Examine the entries below, count the lines holding the string "Arith", and respond with the number only.

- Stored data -
====
(** * NFL fantasy analytics: collection, merge/scoring, normalisation, analysis

    A shallow embedding of the three scripts of
    [nfl-fantasy-data-collection-analysis.py]:

    - 1.1 the collector ([scrape_table], [scrape_nfl_data]);
    - 1.2 the merger/scorer ([load_and_preprocess_data], [scale_features],
      the loop over the seasons and [pd.concat]);
    - 1.3 the analysis notebook (ranking, position extraction, group means).

    A pandas [DataFrame] is a list of column labels and a list of rows; a cell
    is a missing value, a number or a string.  Numbers are kept abstract behind
    the interface [Arith], which has two instances: [float64], the IEEE
    binary64 numbers numpy computes with (the development runs on it), and
    [exact], the real numbers (the statements about means, standard deviations
    and orderings are proved on it).  Python exceptions are the [Err] side of
    [result].

    The scripts call pandas and scikit-learn; what these calls do is taken
    from the libraries' documented behaviour:
    - [pd.merge(..., how='outer')] keeps the keys of both frames and renames
      overlapping value columns with [suffixes], whose default is
      [('_x', '_y')];
    - [fillna(0)] replaces every missing cell;
    - [pd.concat] takes the union of the columns and lists all rows;
    - [StandardScaler] centres on the mean and divides by the population
      standard deviation, disregarding missing values, and uses the scale 1
      for a feature whose standard deviation is zero;
    - [groupby] drops missing keys and orders the groups by key;
      [sort_values] puts missing values last; [df.corr()] and
      [df.describe()] work on the numeric columns. *)

From Stdlib Require Import String Ascii List ZArith Arith Bool Lia.
From Stdlib Require Import Permutation Sorted.
From Stdlib Require Import Reals Lra.
From Stdlib Require Import Floats Uint63.
From Stdlib Require DecimalString.
Import ListNotations.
====
- RESULT BELOW -
2